(Data items)
──────────────────────────────

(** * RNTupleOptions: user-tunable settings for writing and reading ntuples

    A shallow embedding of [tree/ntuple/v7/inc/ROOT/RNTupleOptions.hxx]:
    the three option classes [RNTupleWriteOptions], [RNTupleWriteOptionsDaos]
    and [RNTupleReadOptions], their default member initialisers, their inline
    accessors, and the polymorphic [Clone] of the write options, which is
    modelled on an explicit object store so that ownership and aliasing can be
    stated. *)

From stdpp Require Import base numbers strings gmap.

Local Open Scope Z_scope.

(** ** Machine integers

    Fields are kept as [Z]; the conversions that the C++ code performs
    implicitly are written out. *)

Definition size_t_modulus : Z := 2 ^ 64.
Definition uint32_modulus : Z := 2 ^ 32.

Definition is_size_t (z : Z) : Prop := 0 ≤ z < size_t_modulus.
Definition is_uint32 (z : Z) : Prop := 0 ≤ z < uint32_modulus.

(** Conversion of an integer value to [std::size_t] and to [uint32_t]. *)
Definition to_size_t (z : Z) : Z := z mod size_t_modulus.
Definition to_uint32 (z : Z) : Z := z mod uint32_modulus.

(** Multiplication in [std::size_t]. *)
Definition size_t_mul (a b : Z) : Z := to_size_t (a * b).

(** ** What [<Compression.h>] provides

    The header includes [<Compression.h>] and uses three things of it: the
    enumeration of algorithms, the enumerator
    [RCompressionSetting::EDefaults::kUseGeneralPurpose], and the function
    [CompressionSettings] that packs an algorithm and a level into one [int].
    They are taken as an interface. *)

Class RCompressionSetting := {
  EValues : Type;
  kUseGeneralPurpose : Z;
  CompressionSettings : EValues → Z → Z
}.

──────────────────────────────

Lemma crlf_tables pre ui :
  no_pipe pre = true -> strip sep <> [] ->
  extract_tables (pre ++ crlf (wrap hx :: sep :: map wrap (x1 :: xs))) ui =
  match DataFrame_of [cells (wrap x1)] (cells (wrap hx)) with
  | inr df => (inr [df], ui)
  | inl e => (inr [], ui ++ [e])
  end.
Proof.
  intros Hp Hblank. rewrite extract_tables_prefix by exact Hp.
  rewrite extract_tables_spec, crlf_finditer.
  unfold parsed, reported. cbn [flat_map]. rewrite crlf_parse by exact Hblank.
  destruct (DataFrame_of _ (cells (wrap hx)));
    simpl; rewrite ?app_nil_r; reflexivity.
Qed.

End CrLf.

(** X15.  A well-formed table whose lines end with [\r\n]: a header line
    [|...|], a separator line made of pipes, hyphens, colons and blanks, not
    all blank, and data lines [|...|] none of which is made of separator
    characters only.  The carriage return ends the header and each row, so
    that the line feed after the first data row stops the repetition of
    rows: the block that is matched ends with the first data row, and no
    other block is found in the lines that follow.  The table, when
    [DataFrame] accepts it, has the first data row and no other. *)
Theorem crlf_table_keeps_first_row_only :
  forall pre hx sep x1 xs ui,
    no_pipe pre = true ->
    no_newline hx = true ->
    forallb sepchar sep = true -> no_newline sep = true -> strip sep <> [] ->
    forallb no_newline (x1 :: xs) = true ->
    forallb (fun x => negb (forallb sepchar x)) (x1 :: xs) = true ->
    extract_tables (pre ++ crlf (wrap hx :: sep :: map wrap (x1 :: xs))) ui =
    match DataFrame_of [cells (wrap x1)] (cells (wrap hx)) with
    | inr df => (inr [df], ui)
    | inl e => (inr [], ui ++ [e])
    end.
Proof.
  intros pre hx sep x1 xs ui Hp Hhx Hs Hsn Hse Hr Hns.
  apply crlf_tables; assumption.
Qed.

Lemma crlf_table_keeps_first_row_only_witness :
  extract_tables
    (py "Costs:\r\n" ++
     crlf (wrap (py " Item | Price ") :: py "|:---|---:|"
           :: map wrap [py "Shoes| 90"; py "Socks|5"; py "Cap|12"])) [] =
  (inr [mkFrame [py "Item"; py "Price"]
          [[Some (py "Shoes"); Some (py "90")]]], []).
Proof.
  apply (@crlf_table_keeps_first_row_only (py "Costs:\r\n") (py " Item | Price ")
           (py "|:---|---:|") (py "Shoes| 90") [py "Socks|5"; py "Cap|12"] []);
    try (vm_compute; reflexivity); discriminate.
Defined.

──────────────────────────────

[PROBLEM DETAILS]
Using the data above, reproduce exactly the lines from the line that contains "(** * RNTupleOptions: user-tunable" through the line that contains "Definition is_uint32 (z", including both.

[SOLVED EXERCISE]
(** * RNTupleOptions: user-tunable settings for writing and reading ntuples

    A shallow embedding of [tree/ntuple/v7/inc/ROOT/RNTupleOptions.hxx]:
    the three option classes [RNTupleWriteOptions], [RNTupleWriteOptionsDaos]
    and [RNTupleReadOptions], their default member initialisers, their inline
    accessors, and the polymorphic [Clone] of the write options, which is
    modelled on an explicit object store so that ownership and aliasing can be
    stated. *)

From stdpp Require Import base numbers strings gmap.

Local Open Scope Z_scope.

(** ** Machine integers

    Fields are kept as [Z]; the conversions that the C++ code performs
    implicitly are written out. *)

Definition size_t_modulus : Z := 2 ^ 64.
Definition uint32_modulus : Z := 2 ^ 32.

Definition is_size_t (z : Z) : Prop := 0 ≤ z < size_t_modulus.
Definition is_uint32 (z : Z) : Prop := 0 ≤ z < uint32_modulus.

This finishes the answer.